メモの意味は始め分からなかったが、川の東側の断崖に着いて理解した。
断崖の壁には、大きな赤い"X"が
何か特別な印のように岩の表面に記されていた…
「つまり、東に三歩、北に一歩進んだ所にあるんだな、宝が」
兄上の張り切りようは、あのゾーフィタスが閉じこめられているダイヤモンドの壁を見つけた時以来だ。
早速釣り針に糸を付け、水中に垂らしてみた。
何かに引っかかった!
かなり重そうだ!
「ぬぐぐ…」
兄上一人では大変そうだということで、自分とフランソワも一緒になって引き揚げた。
どうにかこうにか水中から引き上げた
その重いロッカーは、さびだらけになっていた。
中には、壊れた指輪と杖、そして鍵だけだった。
…それでも、壊れた指輪はそれなりに価値がありそうだったのでいずれ誰かに売り飛ばそう、と兄上はまだ機嫌が良かった。
その鍵は、近くの水門の鍵のようだった。
門をくぐり抜けてみると、
そこは城の東、奇妙な沼が広がる地だった。
その湿原の木々の間には小道がはりめぐらされ、歩き回ることができるようになっていた。

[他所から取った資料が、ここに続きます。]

(** * TinyExpr: expression parser, evaluator and constant folder

    A shallow embedding of [tinyexpr.c]: the lexer ([next_token]), the
    recursive-descent parser ([list_], [expr], [term], [factor], [power],
    [base], [parse_postfix]), the evaluator ([te_eval]), the constant
    folder ([optimize]) and the entry point ([te_compile]), followed by
    the properties the specification states about them. *)

From Stdlib Require Import ZArith List Bool Ascii String Lia.
From Stdlib Require Import Floats.SpecFloat.
Import ListNotations.
Open Scope Z_scope.

(** ** IEEE 754 binary64

    C's [double] is modelled by the Standard Library's [spec_float] at
    precision 53 and maximal exponent 1024.  There is a single NaN. *)

Module D.

Definition prec : Z := 53.
Definition emax : Z := 1024.

Definition double : Type := spec_float.

Definition valid (x : double) : bool := valid_binary prec emax x.

Definition NAN : double := S754_nan.
Definition INFINITY : double := S754_infinity false.

Definition is_nan (x : double) : bool :=
  match x with S754_nan => true | _ => false end.

Definition add : double -> double -> double := SFadd prec emax.
Definition sub : double -> double -> double := SFsub prec emax.
Definition mul : double -> double -> double := SFmul prec emax.
Definition div : double -> double -> double := SFdiv prec emax.
Definition opp : double -> double := SFopp.
Definition eqb : double -> double -> bool := SFeqb.
Definition ltb : double -> double -> bool := SFltb.
Definition leb : double -> double -> bool := SFleb.
Definition gtb (x y : double) : bool := SFltb y x.
Definition geb (x y : double) : bool := SFleb y x.

(** Conversion of an integer to [double] (round to nearest, ties to
    even), as C does for [(double)n]. *)
Definition of_Z (n : Z) : double := binary_normalize prec emax n 0 false.

(** Truncation toward zero of a finite value; [None] on NaN and the
    infinities. *)
Definition trunc (x : double) : option Z :=
  match x with
  | S754_zero _ => Some 0
  | S754_finite s m e =>
      let a := if 0 <=? e then Z.pos m * 2 ^ e else Z.pos m / 2 ^ (- e) in
      Some (if s then - a else a)
  | _ => None
  end.

Definition INT_MIN : Z := - 2 ^ 31.
Definition INT_MAX : Z := 2 ^ 31 - 1.
Definition UINT_MAX : Z := 2 ^ 32 - 1.
Definition INT64_MIN : Z := - 2 ^ 63.
Definition INT64_MAX : Z := 2 ^ 63 - 1.
Definition ULONG_MAX : Z := 2 ^ 64 - 1.

(** [(int)x].  ISO C defines the cast only when the truncated value
    fits; outside that range the model follows the x86-64 conversion
    instruction, which yields [INT_MIN]. *)
Definition to_int (x : double) : Z :=
  match trunc x with
  | Some z => if (INT_MIN <=? z) && (z <=? INT_MAX) then z else INT_MIN
  | None => INT_MIN
  end.

(** [(int64_t)x], with the same convention. *)
Definition to_int64 (x : double) : Z :=
  match trunc x with
  | Some z => if (INT64_MIN <=? z) && (z <=? INT64_MAX) then z else INT64_MIN
  | None => INT64_MIN
  end.

(** [(unsigned int)x]: the low 32 bits of the 64-bit conversion. *)
Definition to_uint (x : double) : Z := (to_int64 x) mod 2 ^ 32.

(** Magnitude of C's [round]: nearest integer to [m * 2^e], halfway
    cases away from zero. *)
Definition round_mag (m : positive) (e : Z) : Z :=
  if 0 <=? e then Z.pos m * 2 ^ e
  else (Z.pos m + 2 ^ (- e - 1)) / 2 ^ (- e).

(** The integer C's [round] denotes; [None] on NaN and the infinities. *)
Definition round_Z (x : double) : option Z :=
  match x with
  | S754_zero _ => Some 0
  | S754_finite s m e => Some (if s then - round_mag m e else round_mag m e)
  | _ => None
  end.

(** libm's [round] as a function on doubles.  A value with a
    non-negative exponent is already an integer. *)
Definition round (x : double) : double :=
  match x with
  | S754_finite s m e =>
      if 0 <=? e then x
      else
        let n := round_mag m e in
        if n =? 0 then S754_zero s
        else if s then SFopp (of_Z n) else of_Z n
  | _ => x
  end.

しばらく暗いじめじめした場所にい続けたため、全員が開放感を感じていた。
日にちにしてみれば、城に入って10日目だ。
早く脱出したいとは思っているが…
しかし湿原のためか、少し霧がかかっていた。
その霧の向こうはるか彼方に、かすかに城のシルエットを見分けることが出来た。
…どうやら脱出する方向と反対側か、あるいは少しずれてしまったのだろう。
地理観のあまりない土地なので、ここから自国へ戻ろうとしたら危険だということで結局、視界の効く所だけ探索する事にした。
湿った地面にはわずかに小さな足あとがついていた。
それははね回る小さな生き物の
足あとのようで、近くの藪の中へ続いていた…
藪の中を見たが、何にも無かった。